Indeed Police Chief-designate Mark Saunders, who is a photographer and donates his work to charity and a married father of four, is on a roll, a honeymoon, if you will, before tackling the pressing issues including :

Carding or to some people racial profiling of personal information from people officers encounter, typically young, Black males. He wants to work to find a solution on carding and is optimistic the service is almost there; body cameras (police are conducting a pilot project testing body- mounted cameras); Pan Am /Parapan Games as TPS will be involved in providing security this summer, which will test police resources.

Deputy Chief Peter Sloly said on his Twitter account, “Congrats to @marksaunderstpsthe#NextTopCop for@torontopolice”.

Given support for Sloly from some community media and a number of community leaders, only time will tell if pushback on Saunders is in light of his choice over Sloly or genuinely based on carding.

“We at the (African Canadian Legal) Clinic haven’t had the opportunity to work closely with him and that’s partly why we found this appointment to be bittersweet,” said Anthony Morgan of the ACLC.

At the press conference, Saunders said “We also have to be able to do it by minimizing collateral damage” in reference to carding, a military term which some community members took exception to.
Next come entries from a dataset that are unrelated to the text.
(** What does not change while packets are processed. *)
Record rx_conf := RxConf {
  rx_queue_id : Z; nb_queues : Z; rx_csum : Z; rx_ifp : Z;
  filter_conf : kni_conf; primary : bool; rx_pcap : bool;
  knictl_action : LAZYBSD_KNICTL_ACTION; kni_accept : bool }.

(** The packets to send, the packets, the rings [dispatch_ring[port]] and [kni_rp[port]],
    the traffic received, and the cycles in the dispatcher. *)
Record rx := Rx {
  rx_tx : tx_port; rx_net : net;
  dispatch_ring : gmap Z (list Z); kni_rp : list Z;
  rx_packets : Z; rx_bytes : Z; usr_cb_tsc : Z }.

Definition set_rx_net (s : net) (x : rx) : rx :=
  Rx (rx_tx x) s (dispatch_ring x) (kni_rp x) (rx_packets x) (rx_bytes x) (usr_cb_tsc x).
Definition set_rx_tx (q : tx_port) (x : rx) : rx :=
  Rx q (rx_net x) (dispatch_ring x) (kni_rp x) (rx_packets x) (rx_bytes x) (usr_cb_tsc x).
Definition set_dispatch (d : gmap Z (list Z)) (x : rx) : rx :=
  Rx (rx_tx x) (rx_net x) d (kni_rp x) (rx_packets x) (rx_bytes x) (usr_cb_tsc x).
Definition set_kni (l : list Z) (x : rx) : rx :=
  Rx (rx_tx x) (rx_net x) (dispatch_ring x) l (rx_packets x) (rx_bytes x) (usr_cb_tsc x).
Definition set_received (p b : Z) (x : rx) : rx :=
  Rx (rx_tx x) (rx_net x) (dispatch_ring x) (kni_rp x) p b (usr_cb_tsc x).
Definition set_usr_cb_tsc (v : Z) (x : rx) : rx :=
  Rx (rx_tx x) (rx_net x) (dispatch_ring x) (kni_rp x) (rx_packets x) (rx_bytes x) v.

(** A computation on the packets only. *)
Definition in_net {A} (f : net -> outcome (A * net)) (x : rx) : outcome (A * rx) :=
  '(a, s) ← f (rx_net x); Ok (a, set_rx_net s x).
Definition free_packet (p : Z) (x : rx) : rx := set_rx_net (do_call (rte_pktmbuf_free p) (rx_net x)) x.

Section Dispatch.
Context `{MbufKernel} `{TxKernel} `{DispatchKernel}.
Context (c : rx_conf).

(** ** Deep copies *)

(** The header fields and the data of one segment. *)
Definition attach (m r : rte_mbuf) : rte_mbuf :=
  RteMbuf (next r) (buf r) (data_len m) (pkt_len r) (nb_segs r) (ol_flags m) (vlan_tci m) (buf_iova r)
    (l2_len m) (l3_len m) (l4_len m) (rte_tso_segsz m).

Definition pktmbuf_deep_attach (mi m : Z) (s : net) : outcome net :=
  ri ← deref_rte s mi;
  rm ← deref_rte s m;
  s ← assign_rte mi (set_data_len (data_len rm)) s;
  let s := set_bytes (bcopy (buf rm) (buf ri) (data_len rm) (Mbuf.bytes s)) s in
  rm ← deref_rte s m;
  assign_rte mi (attach rm) s.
“We welcome you with open arms and look forward to taking up your invitation to meet with you to discuss our concerns face to face.You have been in attendance at the board meetings over the past two years and have heard the various deputations on racial profiling and carding which are violations of the Charter of Rights and Freedoms.

“Our position has not changed and we will hold you to the ideals and standards that we expect of our police,” a statement said in part from Kingsley P. Gilliam, director of the Black Action Defense Committee.